Years later, not only his voice but his ability to act was utilised by director John Huston in his last film in 1987, The Dead, when he asked the singer to play the tenor Bartell D'Arcy, the character in the story who sings The Lass of Aughrim. "He was a natural," recalls actor Ingrid Craigie who worked beside him on the shoot. "He knew his lines, his timing was brilliant, he was very funny," she remembers. More work in films followed. His voice is a central element in the Coen brothers' 1990 Miller's Crossing. Again he sings and appears as a character in Neil Jordan's 1996 film Michael Collins. Even two years after his untimely death in 2000 at the age of 61, Frank Patterson's voice featured in Martin Scorsese's film, Gangs of New York.

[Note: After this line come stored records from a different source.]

(* ===== verification/LockClient.v ===== *)
(** * LockClient: the caching lock client (lock_client_cache.cc)

    The client's threads share the record of a lock, a queue of condition
    variables and one mutex.  Each definition is the part of a method between two
    points at which the mutex is free: where a thread waits on its condition
    variable, where it calls the server, or where it returns.  The stubs of
    [class lock_client] are at the end. *)

From Stdlib Require Import ZArith Lia.
From S2P Require Import Prelude Marshall RpcServer RpcStub LockServer.

Module Client.

Inductive lstate := NONE | ACQUIRING | FREE | RELEASING | LOCKED.
#[export] Instance lstate_eq_dec : EqDecision lstate.
Proof. solve_decision. Defined.

(** [struct lock_t]; a condition variable is named by the thread that made it. *)
Record lock_t := mk_lock {
  revoke_later : bool; retry_earlier : bool; state : lstate; queue : list Z;
}.
Definition lock_new : lock_t := mk_lock false false NONE [].

(** The three places where [acquire] waits: with the queue empty before it, with
    threads before it, and in [acquire_server] for a retry. *)
Inductive point := AtEmpty | AtQueue | AtRetry.

(** Where a thread is; a thread that is nowhere is outside the methods. *)
Inductive pc :=
| Waiting (p : point) (signalled : bool)
| Calling                      (* the call of acquire, not yet served *)
| Answered (ret : Z)           (* served, its answer on the way *)
| Holding                      (* acquire has returned the lock *)
| Releasing                    (* the call of release, not yet served *)
| Released (ret : Z)
| Leaked.                      (* acquire has returned 0 with the mutex locked *)

#[export] Instance point_eq_dec : EqDecision point.
Proof. solve_decision. Defined.
#[export] Instance pc_eq_dec : EqDecision pc.
Proof. solve_decision. Defined.

(** One client's share of one lock; [rv] is the call of release that
    [revoke_handler] makes, with its answer. *)
Record client := mk_client { lk : option lock_t; pcs : gmap Z pc; rv : option (option Z) }.
Definition client_new : client := mk_client None ∅ None.

Definition lock_of (k : client) : lock_t := default lock_new (lk k).
Definition mutex_free (k : client) : Prop := map_Forall (fun _ p => p <> Leaked) (pcs k).

Definition set_state (l : lock_t) (s : lstate) : lock_t := mk_lock (revoke_later l) (retry_earlier l) s (queue l).
Definition set_queue (l : lock_t) (q : list Z) : lock_t := mk_lock (revoke_later l) (retry_earlier l) (state l) q.
Definition set_retry (l : lock_t) (b : bool) : lock_t := mk_lock (revoke_later l) b (state l) (queue l).
Definition set_revoke (l : lock_t) (b : bool) : lock_t := mk_lock b (retry_earlier l) (state l) (queue l).
(** Thread [t] goes on to [p], leaving the lock as [l]. *)
Definition goto (k : client) (l : lock_t) (t : Z) (p : pc) : client :=
  mk_client (Some l) (<[t := p]> (pcs k)) (rv k).

(** [cond_t::signal]: nothing happens when the thread does not wait. *)
Definition signal (t : Z) (m : gmap Z pc) : gmap Z pc :=
  match m !! t with Some (Waiting p _) => <[t := Waiting p true]> m | _ => m end.

(** ** acquire *)

(** The test of the loop of [acquire_server]. *)
Definition acquire_loop (k : client) (l : lock_t) (t : Z) : client :=
  if bool_decide (state l = ACQUIRING) then goto k l t Calling else goto k l t Leaked.
Definition acquire_server (k : client) (l : lock_t) (t : Z) : client :=
  acquire_loop k (set_state l ACQUIRING) t.

(** From the call of [acquire]. *)
Definition acquire (k : client) (t : Z) : client :=
  let l := lock_of k in
  let l' := set_queue l (queue l ++ [t]) in
  match queue l with
  | [] =>
      match state l with
      | NONE => acquire_server k l' t
      | FREE => goto k (set_state l' LOCKED) t Holding
      | _ => goto k l' t (Waiting AtEmpty false)
      end
  | _ :: _ => goto k l' t (Waiting AtQueue false)
  end.

(** From the end of a wait. *)
Definition acquire_woken (k : client) (t : Z) (p : point) : client :=
  let l := lock_of k in
  match p with
  | AtEmpty => acquire_server k l t
  | AtQueue =>
      match state l with
      | NONE => acquire_server k l t
      | FREE => goto k (set_state l LOCKED) t Holding
      | LOCKED => goto k l t Holding
      | _ => goto k l t Leaked
      end
  | AtRetry => acquire_loop k (set_retry l false) t
  end.

(** From the return of the call to the server. *)
Definition acquire_answer (k : client) (t ret : Z) : client :=
  let l := lock_of k in
  if ret =? lock_OK then goto k (set_state l LOCKED) t Holding
  else if ret =? lock_RETRY then
    if negb (retry_earlier l) then goto k l t (Waiting AtRetry false)
    else acquire_loop k (set_retry l false) t
  else acquire_loop k l t.

(** ** release *)

(** From "dequeue waiter" on. *)
Definition release_finish (k : client) (l : lock_t) (t : Z) : result client :=
  match queue l with
  | [] => Undef
  | _ :: q =>
      let m := delete t (pcs k) in
      match q with
      | [] => Ok (mk_client (Some (set_revoke (set_queue l q) false)) m (rv k))
      | next :: _ =>
          let s := if negb (revoke_later l) then LOCKED else state l in
          Ok (mk_client (Some (set_revoke (set_queue (set_state l s) q) false)) (signal next m) (rv k))
      end
  end.

(** From the call of [release]: the value it returns at once, if any. *)
Definition release (k : client) (t : Z) : result (option Z * client) :=
  match lk k with
  | None => Ok (Some lock_NOENT, mk_client None (delete t (pcs k)) (rv k))
  | Some l =>
      if revoke_later l then Ok (None, goto k (set_state l RELEASING) t Releasing)
      else k' ← release_finish k (set_state l FREE) t; Ok (Some 0, k')
  end.

(** From the return of the call to the server. *)
Definition release_answer (k : client) (t : Z) : result client :=
  release_finish k (set_state (lock_of k) NONE) t.

(** ** The handlers of the server's calls *)

Definition revoke_handler (k : client) : client :=
  let l := lock_of k in
  if bool_decide (state l = FREE)
  then mk_client (Some (set_state l RELEASING)) (pcs k) (Some None)
  else mk_client (Some (set_revoke l true)) (pcs k) (rv k).

(** From the return of its call to the server. *)
Definition revoke_answer (k : client) : client :=
  let l := set_state (lock_of k) NONE in
  mk_client (Some l) (match queue l with [] => pcs k | t :: _ => signal t (pcs k) end) None.

Definition retry_handler (k : client) : result client :=
  let l := set_retry (lock_of k) true in
  match queue l with
  | [] => Undef
  | t :: _ => Ok (mk_client (Some l) (signal t (pcs k)) (rv k))
  end.

End Client.

(** ** class lock_client

    The stubs over a transport [call1]; [id] is [cl->id()], an [unsigned int]. *)
Section stubs.
Context `{HeapMem} {St : Type} (call1 : Z -> marshall -> St -> result (Z * unmarshall * St)) (id : Z).

(** lock_protocol::rpc_numbers *)
Definition lock_acquire_proc : Z := 0x7001.
Definition lock_release_proc : Z := 0x7002.
Definition lock_stat_proc : Z := 0x7003.

(** [r] is a local variable without an initialiser; all three return it. *)
Definition lock_call (proc lid : Z) (s : St) : result (Z * St) :=
  '(ret, r, s) ← rcall2 call1 int_c uint_c ull_c proc id lid stack_int s;
  _ ← verify (ret =? lock_OK);
  Ok (r, s).
Definition lock_client_stat : Z -> St -> result (Z * St) := lock_call lock_stat_proc.
Definition lock_client_acquire : Z -> St -> result (Z * St) := lock_call lock_acquire_proc.
Definition lock_client_release : Z -> St -> result (Z * St) := lock_call lock_release_proc.

End stubs.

But the most evocative of all locations in Clonmel perhaps is the site of Frank Patterson's grave in the town's cemetery which lies in the lee of Sliabh na mBan. This was the last place we set up our camera, here beside the graveyard's little oratory, where the man who was born on October 5th, 1938, just 75 years ago, lies in peace.

Frank Patterson: Guth Órga na hÉireann, on TG4, presented by Catherine Foley and directed by RoseAnn Foley was screened yesterday and is repeated tonight at 7.30pm.